Saturday, January 24, 2026

Methods to Construct a Neural Machine Translation System for a Low-Useful resource Language


of the AI growth, the tempo of technological iteration has reached an unprecedented degree. Earlier obstacles now appear to have viable options. This text serves as an “NMT 101” information. Whereas introducing our mission, it additionally walks readers step-by-step by way of the method of fine-tuning an current translation mannequin to assist a low-resource language that’s not included in mainstream multilingual fashions.

Background: Dongxiang as a Low-Useful resource Language

Dongxiang is a minority language spoken in China’s Gansu Province and is assessed as weak by the UNESCO Atlas of the World’s Languages in Hazard. Regardless of being extensively spoken in native communities, Dongxiang lacks the institutional and digital assist loved by high-resource languages. Earlier than diving into the coaching pipeline, it helps to briefly perceive the language itself. Dongxiang, as its identify suggests, is the mom tongue of the Dongxiang individuals. Descended from Central Asian teams who migrated to Gansu through the Yuan dynasty, the Dongxiang neighborhood has linguistic roots carefully tied to Center Mongol. From a writing-system perspective, Dongxiang has undergone a comparatively current standardization. Because the Nineties, with governmental promotion, the language has step by step adopted an official Latin-based orthography, utilizing the 26 letters of the English alphabet and delimiting phrases by whitespace.

Dongxiang Language Textbook for Main Colleges (by Writer)

Though it’s nonetheless categorized beneath the Mongolic language household, as a result of extended coexistence with Mandarin-speaking communities by way of historical past, the language has a trove of lexical borrowing from Chinese language (Mandarin). Dongxiang reveals no overt tense inflection or grammatical gender, which can be a bonus to simplify our mannequin coaching.

Based mostly on the Dongxiang dictionary, roughly 33.8% of Dongxiang vocabulary objects are of Chinese language origin. (by Writer)

Additional background on the Dongxiang language and its audio system will be discovered on our web site, which hosts an official English-language introduction launched by the Chinese language authorities.

Our Mannequin: Methods to Use the Translation System

We construct our translation system on prime of NLLB-200-distilled-600M, a multilingual neural machine translation mannequin launched by Meta as a part of the No Language Left Behind (NLLB) mission. We had been impressed by the work of David Dale. Nonetheless, ongoing updates to the Transformers library have made the unique method troublesome to use. In our personal trials, rolling again to earlier variations (e.g., transformers ≤ 4.33) typically triggered conflicts with different dependencies. In mild of those constraints, we offer a full record of libraries in our mission’s GitHub necessities.txt on your reference.

Two coaching notebooks (by Writer)

Our mannequin was fine-tuned on 42,868 Dongxiang–Chinese language bilingual sentence pairs. The coaching corpus combines publicly accessible supplies with internally curated assets offered by native authorities companions, all of which had been processed and cleaned upfront. Coaching was performed utilizing Adafactor, a memory-efficient optimizer properly suited to giant transformer fashions.

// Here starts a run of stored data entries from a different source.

Lemma scan_nodes R : consumer_accepts R -> forall rest taken mss ess st s, nodes = taken ++ rest ->
  Forall2 (entry_written (source_date_epoch contract) (archive_root contract)) rest mss -> Forall2 (Forall2 entry_of) mss ess ->
  scanned taken st -> sc_pending st = None -> sc_pax_total st = sum extension_bytes taken -> R taken s ->
  exists st' s', forM (scan_entry contract prefixes) st (concat ess) s = (Ok st', s') /\ scanned nodes st' /\
    sc_pending st' = None /\ R nodes s'.
Proof.
  intros Hacc. induction rest as [|x rest IH]; intros taken mss ess st s En Hw He Hsc Hpend Htot HR.
  - inversion Hw; subst mss. inversion He; subst ess. rewrite app_nil_r in En. subst taken. exists st, s. done.
  - apply Forall2_cons_inv_l in Hw as (ms & mss' & Hms & Hmss & ->). apply Forall2_cons_inv_l in He as (es & ess' & Hes & Hess & ->). cbn [concat].
    destruct (Hnodes _ _ _ En) as [Hpl Hfo]. destruct (tree_fits_at _ _ _ En) as (Hfit & Hme & Hmb & Hex & Hex').
    pose proof (sum_nonneg extension_bytes taken extension_bytes_nonneg). pose proof (len_nonneg taken).
    destruct (scan_written st x ms es) as (pending & entry & Hmo & Hrun); try done; try lia.
    { rewrite (sd_index _ _ Hsc). lia. }
    pose proof (member_of_read _ _ _ Hpl Hmo) as Hrm.
    destruct (take_node R Hacc taken st x pending (sc_pax_total st + extension_bytes x) entry Hsc Hpl Hfo Hfit Hrm Hme Hmb s HR)
      as (st' & s' & Hmem & Hsc' & Hpend' & Htot' & HR').
    rewrite <- scan_entry_member, <- Hrun in Hmem.
    2: { apply Hrm. }
    2: { rewrite (rm_kind _ _ _ Hrm). pose proof (pl_clean _ Hpl). destruct (x.2); set_solver. }
    rewrite (forM_app _ _ _ _ _ _ _ Hmem).
    apply (IH (taken ++ [x]) mss' ess'); try done; [by rewrite <- app_assoc|].
    rewrite Htot', Htot, sum_app. unfold sum at 3. cbn. lia.
Qed.

Lemma verify_terminal_zeros reads : forall rest n, stream reads = Some rest -> Forall (fun b => b = 0) rest ->
  0 <= n -> n + len rest <= 20 * 512 -> verify_archive_terminal reads n = Ok tt.
Proof.
  induction reads as [|[ch|] reads IH]; intros rest n; cbn [verify_archive_terminal]; [done| |done].
  rewrite len_chunk. case_bool_decide as Hch; [done|]. rewrite stream_chunk by done. intros (rest' & Hr & ->)%fmap_Some Hz Hn Hl.
  apply Forall_app in Hz as [Hz Hz']. rewrite len_app in Hl. pose proof (len_nonneg rest'). pose proof (len_nonneg ch).
  step_by ltac:(apply ok_or_Ok, checked_add_Some; split; [done|unfold u64_max; lia]).
  guard_by ltac:(apply orb_false_iff; split; [apply Z.ltb_ge; lia|]; apply existsb_false_Forall; eapply Forall_impl; [exact Hz|]; by intros ? ->).
  eapply IH; [done|done|lia|lia].
Qed.

(** The scan of an archive of these nodes. *)
Lemma scan_archive_written R json root kids rootms mss rest s manifest digest :
  consumer_accepts R -> R [] s -> root = Dir kids ->
  entry_written (source_date_epoch contract) (archive_root contract) ([], root) rootms ->
  Forall2 (entry_written (source_date_epoch contract) (archive_root contract)) nodes mss ->
  Forall (fun b => b = 0) rest -> len rest <= 20 * 512 ->
  let archive := xz_encode (concat (map member_bytes (rootms ++ concat mss)) ++ fill 512 0 ++ rest) in
  len archive <= MAX_ARCHIVE_BYTES -> last (omap manifest_data nodes) = Some manifest ->
  toolchain_inventory_sha256 json (omap taken_entry nodes) = Ok digest ->
  exists s', scan_archive contract prefixes json (mkInput (Some (true, len archive)) archive) s =
    (Ok (mkTree manifest (omap taken_entry nodes) digest (last (omap tools_data nodes))), s') /\ R nodes s'.
Proof.
  intros Hacc HR -> Hroot Hmss Hzero Hrest archive Hsize Hman Hdig.
  assert (Forall wf_member (rootms ++ concat mss)) as Hwfm.
  { apply Forall_app. split; [eapply written_wf; [apply Hroot|apply kind_of_u8]|].
    apply Forall_concat. clear -Hmss. induction Hmss as [|x ms l mss Hms _ IH]; [constructor|]. constructor; [|done].
    eapply written_wf; [apply Hms|apply kind_of_u8]. }
  destruct (open_archive_members _ rest Hwfm Hzero) as (es & reads & Hopen & Hes & Hreads). fold archive in Hopen.
  apply Forall2_app_inv_l in Hes as (es1 & es2 & Hes1 & (ess & -> & Hess)%Forall2_concat_inv & ->).
  destruct contract_root as (Hrootname & Hshort & _).
  pose proof Hcontract as Hc. unfold contract_fits in Hc. rewrite !andb_true_iff in Hc. destruct Hc as [[[ [Hv _] _] _] _].
  destruct (validate_payload_archive_contract contract) as [ []|e|] eqn:Ev; try done.
  assert (1 <= max_entries contract /\ 0 <= max_regular_file_bytes contract) as [Hme Hmb].
  { pose proof Hfits as Hf. unfold tree_fits in Hf. rewrite !andb_true_iff in Hf. destruct Hf as [[[[ [_ _] Hn] Hs] _] _].
    apply Z.leb_le in Hn, Hs. pose proof (len_nonneg nodes). pose proof (sum_nonneg file_size nodes file_size_nonneg). lia. }
  assert (placed ([], Dir kids)) as Hplroot by (split; [constructor|done|done]).
  assert (long_text (node_name ([], Dir kids)) = false) as Hlong.
  { unfold node_name, archive_name. cbn [fst snd is_directory]. rewrite bool_decide_eq_true_2 by done.
    rewrite (proj2 (ends_with_true _ _)) by by eexists. done. }
  assert (extension_bytes ([], Dir kids) = 0) as Eext.
  { unfold extension_bytes. rewrite pax_extensions_eq. unfold path_override. by rewrite Hlong. }
  destruct (scan_written scan_start ([], Dir kids) rootms es1) as (pending & entry & Hmo & Hrun); try done; try (rewrite Eext; done).
  rewrite Eext in Hrun. cbn [scan_start sc_pax_total] in Hrun. pose proof (member_of_read _ _ _ Hplroot Hmo) as Hrm.
  destruct (take_root kids pending (0 + 0) entry s Hrm Hme Hmb) as (st1 & Hmem & Hsc1 & Hpend1 & Htot1).
  rewrite <- scan_entry_member, <- Hrun in Hmem.
  2: { apply Hrm. }
  2: { rewrite (rm_kind _ _ _ Hrm). set_solver. }
  destruct (scan_nodes R Hacc nodes [] mss ess st1 s) as (st' & s' & Hall & Hsc & Hpend & HR'); try done.
  exists s'. split; [|done]. unfold scan_archive.
  rewrite (lift_bind _ _ tt) by done. cbn [in_metadata in_bytes]. rewrite (lift_bind _ _ (true, len archive)) by done.
  rewrite (lift_bind _ _ tt) by (apply refuse_Ok; cbn; by apply Z.ltb_ge).
  rewrite (lift_bind _ _ _ _ (proj2 (ok_or_Ok _ _ _) Hopen)). cbn [ts_entries ts_rest ts_total_in].
  rewrite (lift_bind _ _ (es1 ++ concat ess)) by done.
  rewrite <- (forM_app _ _ _ _ _ _ _ Hmem) in Hall. rewrite (SR_bind_step _ _ _ _ _ Hall).
  rewrite (lift_bind _ _ tt) by (apply refuse_Ok, bool_decide_eq_false; rewrite Hpend; by intros [? ?]).
  rewrite (lift_bind _ _ tt) by (by eapply verify_terminal_zeros).
  rewrite (lift_bind _ _ tt) by (apply refuse_Ok; cbn; by rewrite Z.eqb_refl).
  rewrite (lift_bind _ _ manifest) by (apply ok_or_Ok; by rewrite (sd_manifest _ _ Hsc)).
  rewrite (sd_entries _ _ Hsc), (sd_tools _ _ Hsc), Hdig. done.
Qed.
End nodes.
End readback.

With the distilled structure, the complete fine-tuning course of will be accomplished in beneath 12 hours on a single NVIDIA A100 GPU. All coaching configurations, hyperparameters, and experimental settings are documented throughout two coaching Jupyter notebooks. Fairly than counting on a single bidirectional mannequin, we skilled two direction-specific fashions to assist Dongxiang–Chinese language and Chinese language–Dongxiang translation. Since NLLB is already pretrained on Chinese language, joint coaching beneath data-imbalanced situations tends to favor the simpler or extra dominant path. In consequence, efficiency good points on the low-resource aspect (Dongxiang) are sometimes restricted. Nonetheless, NLLB does assist bidirectional translation in a single mannequin, and an easy method is to alternate translation instructions on the batch degree.

Listed here are the hyperlinks to our repository and web site.

GitHub Repository
GitHub-hosted web site

The mannequin can be publicly accessible on Hugging Face.

Chinese language → Dongxiang
Dongxiang → Chinese language

Mannequin Coaching: Step-by-Step Reproducible Pipeline

Earlier than following this pipeline to construct the mannequin, we assume that the reader has a primary understanding of Python and basic ideas in pure language processing. For readers who could also be much less accustomed to these matters, Andrew Ng’s programs are a extremely advisable gateway. Personally, I additionally started my very own journey to this subject by way of his course.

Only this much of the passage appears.